Can focal brain lesions, such as those caused by stroke, disrupt critical brain dynamics? What biological mechanisms drive its recovery? In a recent study, we showed that focal lesions generate a sub-critical state that recovers over time in parallel with behavior (Rocha et al., Nat. Commun. 13, 2022). The loss of criticality in a cohort of stroke patients was associated with structural brain disconnections, while its recovery was accompanied by the re-modeling of specific white-matter tracts. These results were challenged by Janarek et al. (Sci. Rep. 13, 2023), who proposed an alternative interpretation for the anomalous monotonic decaying of the second cluster size, which is the neural signature originally used to infer loss of criticality. The present study tackles this controversy and provides evidence that the theoretical framework proposed by Janarek et al. cannot explain the anomalous cluster dynamics observed in our patients.
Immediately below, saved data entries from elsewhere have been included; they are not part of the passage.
(* ===== verification/BookRefine.v ===== *)
(** * Refinement: the book in the store implements the abstract book

    [rep e b] relates a store to an abstract book.  Every method of
    [OrderBook] run from a store that represents [b] returns the events of
    the abstract operation, in a store that represents its result. *)
From S2P Require Import Prelude Events OrderBook BookSpec BookRep BookOps.

(** ** Well-formed groups *)

Definition order_ok (buy : bool) (price : Z) (r : resting) : Prop :=
  r_price r = price /\ is_buy (r_side r) = buy /\ 0 < r_qty r <= MaxInt64.

Record group_ok (buy : bool) (g : group) : Prop := mkGroupOk {
  go_nonempty : g_ords g <> [];
  go_orders : Forall (order_ok buy (g_price g)) (g_ords g).*2;
  go_total : g_total g = int64 (sum_qty (g_ords g).*2)
}.

Record side_ok (buy : bool) (gs : list group) : Prop := mkSideOk {
  so_sorted : strictly_sorted buy (g_price <$> gs);
  so_groups : Forall (group_ok buy) gs
}.

Definition repG (e : Engine) (G : sides) (b : Book) : Prop :=
  shape e G /\
  (forall buy, side_ok buy (gside buy G) /\ flat (gside buy G) = side_of buy b) /\
  b_nextOrderId (e_book e) = s_next b.

Definition rep (e : Engine) (b : Book) : Prop := exists G, repG e G b.

(** ** Quantities at a price *)

Lemma sum_qty_cons r l : sum_qty (r :: l) = r_qty r + sum_qty l.
Proof. done. Qed.

Lemma sum_qty_app a b : sum_qty (a ++ b) = sum_qty a + sum_qty b.
Proof. induction a as [|r a IH]; simpl; lia. Qed.

Lemma level_qty_app p a b : level_qty p (a ++ b) = level_qty p a + level_qty p b.
Proof. unfold level_qty. by rewrite filter_app, sum_qty_app. Qed.

Lemma level_qty_cons p r l :
  level_qty p (r :: l) = (if decide (r_price r = p) then r_qty r else 0) + level_qty p l.
Proof. unfold level_qty. rewrite filter_cons. by case_decide. Qed.

(** A list of orders at one price. *)
Lemma level_qty_same p l : Forall (fun r => r_price r = p) l -> level_qty p l = sum_qty l.
Proof.
  induction 1 as [|r l Hr _ IH]; [done|]. rewrite level_qty_cons, IH, decide_True by done. done.
Qed.

Lemma level_qty_other p l : Forall (fun r => r_price r <> p) l -> level_qty p l = 0.
Proof.
  induction 1 as [|r l Hr _ IH]; [done|]. by rewrite level_qty_cons, IH, decide_False.
Qed.

Lemma group_ok_prices buy g : group_ok buy g -> Forall (fun r => r_price r = g_price g) (g_ords g).*2.
Proof. intros [_ H _]. eapply Forall_impl; [exact H|]. by intros r [? _]. Qed.

Lemma level_qty_group p buy g :
  group_ok buy g ->
  level_qty p (g_ords g).*2 = if decide (g_price g = p) then sum_qty (g_ords g).*2 else 0.
Proof.
  intros Hg%group_ok_prices. case_decide as Hp.
  - subst. by apply level_qty_same.
  - apply level_qty_other. eapply Forall_impl; [exact Hg|]. by intros r ->.
Qed.

Lemma level_qty_absent p buy gs :
  Forall (group_ok buy) gs -> p ∉ (g_price <$> gs) -> level_qty p (flat gs) = 0.
Proof.
  induction 1 as [|g gs Hg _ IH]; [done|]. intros Hp.
  rewrite flat_cons, level_qty_app, (level_qty_group p buy) by done.
  rewrite decide_False by set_solver. rewrite IH by set_solver. done.
Qed.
Notably, this invalidates the claim that the brain maintains its critical dynamics regardless of the lesion severity. In addition, we explore biological mechanisms beyond white-matter remodeling that may facilitate the recovery of criticality over time. We considered two distinct scenarios: one where we suppress homeostatic plasticity, and another where we increase the excitability of brain regions. We find that suppressing homeostatic plasticity - specifically, the inhibition-excitation balance - disfavors the emergence of criticality. Conversely, increasing brain excitability can help to restore criticality when the latter is disrupted. Our results suggest that normalizing the excitation-inhibition balance is crucial for supporting recovery of critical brain dynamics.